The tooth fairy has forgotten to arrive at our home a couple of times. WHile the upset child was in the shower I scurried and put the obligatory funds under the pillow and told child to look again, that maybe they didnt look well enough. He bought it both times! (note I said HE,that may explain the non questioning of the sudden cash find).

Sorry about the kitty..son #1 lost his pet when he was about your daughters age and HE was the one that found it..he was heartbroken and nothing seemed to comfort him. It was his first real loss in his short life to that point. It broke my heart that he was having a hurt I could not help. My heart goes out to you.

5:59 AM  
Blogger Detail Muse said...

From the back of the car, I heard her say “I don’t want to know” ... She had enough presence of mind to know how much she could stand, and his death wasn’t bearable.

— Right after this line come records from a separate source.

Lemma wlp_FindSubDirectory_loop_frame nb n0 fuel :
  ∀ st dir h cut,
    (∀ p, strtok_save st = Some p → blk p = nb) →
    wlp (FindSubDirectory_loop fuel (Ptr nb n0) dir h cut) st (λ _ st', frame nb st st').
Proof.
  induction fuel as [|fuel IH]; intros st dir h cut Hsave; simpl.
  { apply wlp_out_of_fuel. }
  apply wlp_bind. eapply wlp_mono; [by apply wlp_strtok_frame|].
  intros [nextCut|] st1 (Hf1 & _ & _ & Hsave1); simpl.
  - apply wlp_bind, wlp_load_str. intros b cutName _ _.
    destruct (Find cutName dir) as [sector|].
    + apply wlp_bind, wlp_delete_unless_root. intros of'.
      apply wlp_bind, wp_wlp, wp_OpenFile_new.
      apply wlp_bind, wlp_Directory_FetchFrom. intros sec _. simpl.
      eapply wlp_mono; [by apply IH|]. intros r2 st2 Hf2.
      eapply frame_trans; [exact Hf1|]. eapply frame_trans; [|exact Hf2].
      by repeat split.
    + apply wlp_bind, wlp_delete_unless_root. intros of'. apply wlp_ret.
      eapply frame_trans; [exact Hf1|]. by repeat split.
  - apply wlp_bind, wlp_strcpy. simpl. intros b s r _ _ _ _. apply wlp_ret.
    eapply frame_trans; [exact Hf1|]. apply frame_store.
Qed.

Lemma wlp_FindSubDirectory_frame st name :
  wlp (FindSubDirectory name) st (λ _ st', frame (blk name) st st').
Proof.
  unfold FindSubDirectory. apply wlp_bind, wlp_get.
  apply wlp_bind, wlp_Directory_FetchFrom. intros sec _.
  apply wlp_bind. eapply wlp_mono; [by apply (wlp_strtok_frame _ _ (blk name))|].
  intros [cut|] st1 (Hf1 & _ & _ & Hsave1); simpl; [|by apply wlp_ret].
  apply wlp_bind, wlp_block. intros b _. destruct name as [nb n0].
  eapply wlp_mono; [by apply wlp_FindSubDirectory_loop_frame|].
  intros r2 st2 Hf2. by eapply frame_trans.
Qed.


Lemma wlp_with_local {A} size (body : ptr → F A) st (Q : A → State → Prop) :
  wlp (body (Ptr (length (mem st)) 0))
      (with_mem (mem st ++ [uninit size]) st)
      (λ r s', Q r (with_mem (take (length (mem st)) (mem s')) s')) →
  wlp (with_local size body) st Q.
Proof.
  intros Hbody. unfold with_local. apply wlp_bind, wlp_get.
  apply wlp_bind, wlp_modify, wlp_bind.
  eapply wlp_mono; [exact Hbody|]. intros r s' HQ.
  by apply wlp_bind, wlp_modify, wlp_ret.
Qed.

Lemma wp_with_local {A} size (body : ptr → F A) st (Q : A → State → Prop) :
  wp (body (Ptr (length (mem st)) 0))
     (with_mem (mem st ++ [uninit size]) st)
     (λ r s', Q r (with_mem (take (length (mem st)) (mem s')) s')) →
  wp (with_local size body) st Q.
Proof.
  intros Hbody. unfold with_local. apply wp_bind, wp_get.
  apply wp_bind, wp_modify, wp_bind.
  eapply wp_mono; [exact Hbody|]. intros r s' HQ.
  by apply wp_bind, wp_modify, wp_ret.
Qed.

(** Leaving the scope of a local array gives back the arrays of the
    caller, when only the local one was written. *)
Lemma mem_frame_trans nb st1 st2 st3 :
  mem_frame nb st1 st2 → mem_frame nb st2 st3 → mem_frame nb st1 st3.
Proof.
  intros [? H12] [? H23]. split; [congruence|].
  intros i Hi. by rewrite H23, H12.
Qed.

I thought of this post a dozen times last week ... when I was at my mom's and had to admit her to a nursing home for some (temporary, please) rehab after surgery. I stumbled on things in her house (like her make-up drawer; her shoes, in neat pairs) that touched me so deeply I had to look away.

Even at middle age, I felt like your daughter -- looking at just the corner tip of things that weren't yet fully bearable. Thanks so much for sharing this.